- [Exercise requirements]:
Your answer should be an exact copy of the lines from the start of the entries to the line containing "basic_low_weeks_handled Model search_fit", both included.

- [Data provided]:
====
(** ** The orchestrator on weeks with at most 288 missing rows *)

(** On a window whose rows with the same stamp have the same week, whenever
    an orchestrator returns, every week with at most 288 missing rows and a
    present row was handled as follows: the model was trained on the
    present rows of that week alone, as the grid had them before any fill,
    and every missing row of the week carries a prediction of that model,
    made for the row of the week with its stamp: in the value column in
    [streamlit_app.py], in the forecast and display columns in [test.py]. *)
Theorem low_severity_weeks_trained_on_themselves
        (Model : Type)
        (search_fit : list (list (option Q)) -> list (option Q) -> result Model)
        (predict : Model -> list (option Q) -> result Q)
        (now : nat -> Z) (has_wl_up_prev : bool)
        (data_clean : list Row) (start_date end_date : Z) :
  weeks_follow_stamps (between start_date end_date data_clean) = true ->
  (forall out,
      StreamlitApp.handle_missing_values_by_week Model search_fit predict
        data_clean start_date end_date = Ok out ->
      basic_low_weeks_handled Model search_fit predict
        data_clean start_date end_date out) /\
  (forall out,
      TestPy.handle_missing_values_by_week Model search_fit predict now
        has_wl_up_prev data_clean start_date end_date = Ok out ->
      extended_low_weeks_handled Model search_fit predict
        data_clean start_date end_date out).
Proof.
  intros Hu. split; intros out H.
  - destruct (basic_handle_passes _ _ _ _ _ _ _ H) as [grid [Hgrid Hcases]].
    exists grid. split; [assumption|]. intros week Hweek Hdata.
    set (dm := filter (fun r => isnull (wl_up r)) grid) in *.
    destruct Hcases as [[Hdm _] | [lows [highs [Hlows [Hhighs ->]]]]].
    { rewrite Hdm in Hweek. destruct (fewer_of_nothing _ Hweek). }
    assert (In week (filter (has_week_data (StreamlitApp.dropna_wl_up grid))
                            (weeks_with_fewer_missing dm))) as Hkept
        by (apply filter_In; tauto).
    destruct (Forall2_in_left _ _ _ _ _ week Hlows Hkept)
      as [entries [Hentries [model [Hm [Hsrc Hp]]]]].
    exists model. split; [assumption|]. intros r Hr.
    pose proof (in_own_log _ _ _ _ highs r Hsrc Hentries Hr) as Hlabel.
    destruct (run_log_last_entry Q upd_value upd_value_datetime upd_value_last
                [] (concat lows ++ concat highs) r Hlabel) as [g [v [Hgv [Hg Hrun]]]].
    destruct (low_entry_origin _ _ _ dm lows highs week r (g, v)
                (grid_missing_weeks_follow_stamps _ _ Hu Hgrid)
                (fun w es HP => match HP with
                                | ex_intro _ _ (conj _ (conj Hs _)) => Hs
                                end)
                Hlows Hhighs Hweek Hr Hgv Hg)
      as [entries' [[model' [Hm' [Hsrc' Hp']]] Hin]].
    assert (model' = model) as -> by congruence.
    exists g, v. split; [|split; [assumption|split]].
    + pose proof (in_map fst _ (g, v) Hin) as Hgin. rewrite Hsrc' in Hgin.
      exact Hgin.
    + rewrite Forall_forall in Hp'. apply (Hp' (g, v) Hin).
    + change (set_wl_up (Some v) r) with (upd_value v r). rewrite <- Hrun.
      apply in_map. apply in_in_week in Hr. destruct Hr as [Hr _].
      unfold dm in Hr. apply filter_In in Hr. tauto.
  - destruct (extended_handle_passes _ _ _ _ _ _ _ _ _ H)
      as [grid [frame0 [Hgrid [Hf0 Hcases]]]].
    exists grid. split; [assumption|]. intros week Hweek Hdata.
    set (dm := filter (fun r => isnull (wl_up r)) grid) in *.
    destruct Hcases as [[Hdm _] | [lows [highs [Hlows [Hhighs ->]]]]].
    { rewrite Hdm in Hweek. destruct (fewer_of_nothing _ Hweek). }
    assert (In week (filter (has_week_data (TestPy.dropna_wl_up grid))
                            (weeks_with_fewer_missing dm))) as Hkept
        by (apply filter_In; tauto).
    destruct (Forall2_in_left _ _ _ _ _ week Hlows Hkept)
      as [entries [Hentries [model [Hm [Hsrc Hp]]]]].
    exists model. split; [assumption|]. intros r Hr.
    pose proof (in_own_log _ _ _ _ highs r Hsrc Hentries Hr) as Hlabel.
    pose proof Hr as Hrow. apply in_in_week in Hrow. destruct Hrow as [Hrow _].
    unfold dm in Hrow. apply filter_In in Hrow. destruct Hrow as [Hrow Hnull].
    destruct (Forall2_in_left _ _ _ _ _ r Hf0 Hrow) as [b [Hb [c ->]]].
    destruct (run_log_last_entry (Q * Z) upd_forecast upd_forecast_datetime
                upd_forecast_last [] (concat lows ++ concat highs)
                (set_wl_up_prev c r) Hlabel)
      as [g [[v t] [Hgv [Hg Hrun]]]].
    destruct (low_entry_origin _ _ _ dm lows highs week r (g, (v, t))
                (grid_missing_weeks_follow_stamps _ _ Hu Hgrid)
                (fun w es HP => match HP with
                                | ex_intro _ _ (conj _ (conj Hs _)) => Hs
                                end)
                Hlows Hhighs Hweek Hr Hgv Hg)
      as [entries' [[model' [Hm' [Hsrc' Hp']]] Hin]].
    assert (model' = model) as -> by congruence.
    exists g, v, (merged (upd_forecast (v, t) (set_wl_up_prev c r))).
    split; [|split; [assumption|split; [|split]]].
    + pose proof (in_map fst _ (g, (v, t)) Hin) as Hgin. rewrite Hsrc' in Hgin.
      exact Hgin.
    + rewrite Forall_forall in Hp'. apply (Hp' (g, (v, t)) Hin).
    + apply in_map. rewrite <- Hrun. apply in_map. assumption.
    + destruct (wl_up r) as [u|] eqn:Eu; [discriminate|].
      unfold merged, upd_forecast. simpl. rewrite Eu. simpl.
      repeat split. discriminate.
Qed.

(** Both applications return on the first window of [may_frame], whose
    weeks 19 and 21 have 3 and 2 missing rows. *)
Lemma low_severity_weeks_trained_on_themselves_witness :
  basic_low_weeks_handled nat fit_size predict_size
    may_frame first_start first_end
    (frame_of (basic_run first_start first_end)) /\
  extended_low_weeks_handled nat fit_size predict_size
    may_frame first_start first_end
    (frame_of (extended_run first_start first_end)).
Proof.
  destruct (low_severity_weeks_trained_on_themselves
              nat fit_size predict_size tick_clock true
              may_frame first_start first_end
              (unique_weeks_follow_stamps _ first_window_unique))
    as [Hbasic Hextended].
  split.
  - exact (Hbasic _ (proj1 (run_summary_inv _ _ _ basic_first_run))).
  - exact (Hextended _ (proj1 (run_summary_inv _ _ _ extended_first_run))).
Defined.

(** ** Rows no pass writes for *)

Lemma eq_na_true (cell key : option Z) :
  eq_na cell key = true -> cell = key /\ key <> None.
Proof.
  destruct cell as [a|], key as [b|]; simpl; try discriminate.
  intros H. apply Z.eqb_eq in H. split; [congruence | discriminate].
Qed.

(** The stamps written by the two passes are stamps of missing rows of
    their weeks. *)
Lemma written_label (W : Type) (data_missing : list Row) (keep : option Z -> bool)
      (lows highs : list (list (Row * W))) (t : Z) :
  Forall2 (fun week entries => map fst entries = in_week week data_missing)
          (filter keep (weeks_with_fewer_missing data_missing)) lows ->
  Forall2 (fun week entries => map fst entries = in_week week data_missing)
          (weeks_with_more_missing data_missing) highs ->
  In t (map fst (writes_of (concat lows ++ concat highs))) ->
  exists g week,
    datetime g = t /\ In g (in_week week data_missing) /\
    ((In week (weeks_with_fewer_missing data_missing) /\ keep week = true) \/
     In week (weeks_with_more_missing data_missing)).
Proof.
  intros Hlows Hhighs Ht. rewrite writes_of_labels in Ht.
  apply in_map_iff in Ht. destruct Ht as [g [Hg Ht]].
  apply in_map_iff in Ht. destruct Ht as [e [<- He]].
  apply in_app_or in He. destruct He as [He | He].
  - destruct (entry_week _ _ _ _ _ Hlows He) as [week [Hweek Hin]].
    apply filter_In in Hweek. exists (fst e), week. tauto.
  - destruct (entry_week _ _ _ _ _ Hhighs He) as [week [Hweek Hin]].
    exists (fst e), week. tauto.
Qed.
====
- [Problem solution]:
(** ** The orchestrator on weeks with at most 288 missing rows *)

(** On a window whose rows with the same stamp have the same week, whenever
    an orchestrator returns, every week with at most 288 missing rows and a
    present row was handled as follows: the model was trained on the
    present rows of that week alone, as the grid had them before any fill,
    and every missing row of the week carries a prediction of that model,
    made for the row of the week with its stamp: in the value column in
    [streamlit_app.py], in the forecast and display columns in [test.py]. *)
Theorem low_severity_weeks_trained_on_themselves
        (Model : Type)
        (search_fit : list (list (option Q)) -> list (option Q) -> result Model)
        (predict : Model -> list (option Q) -> result Q)
        (now : nat -> Z) (has_wl_up_prev : bool)
        (data_clean : list Row) (start_date end_date : Z) :
  weeks_follow_stamps (between start_date end_date data_clean) = true ->
  (forall out,
      StreamlitApp.handle_missing_values_by_week Model search_fit predict
        data_clean start_date end_date = Ok out ->
      basic_low_weeks_handled Model search_fit predict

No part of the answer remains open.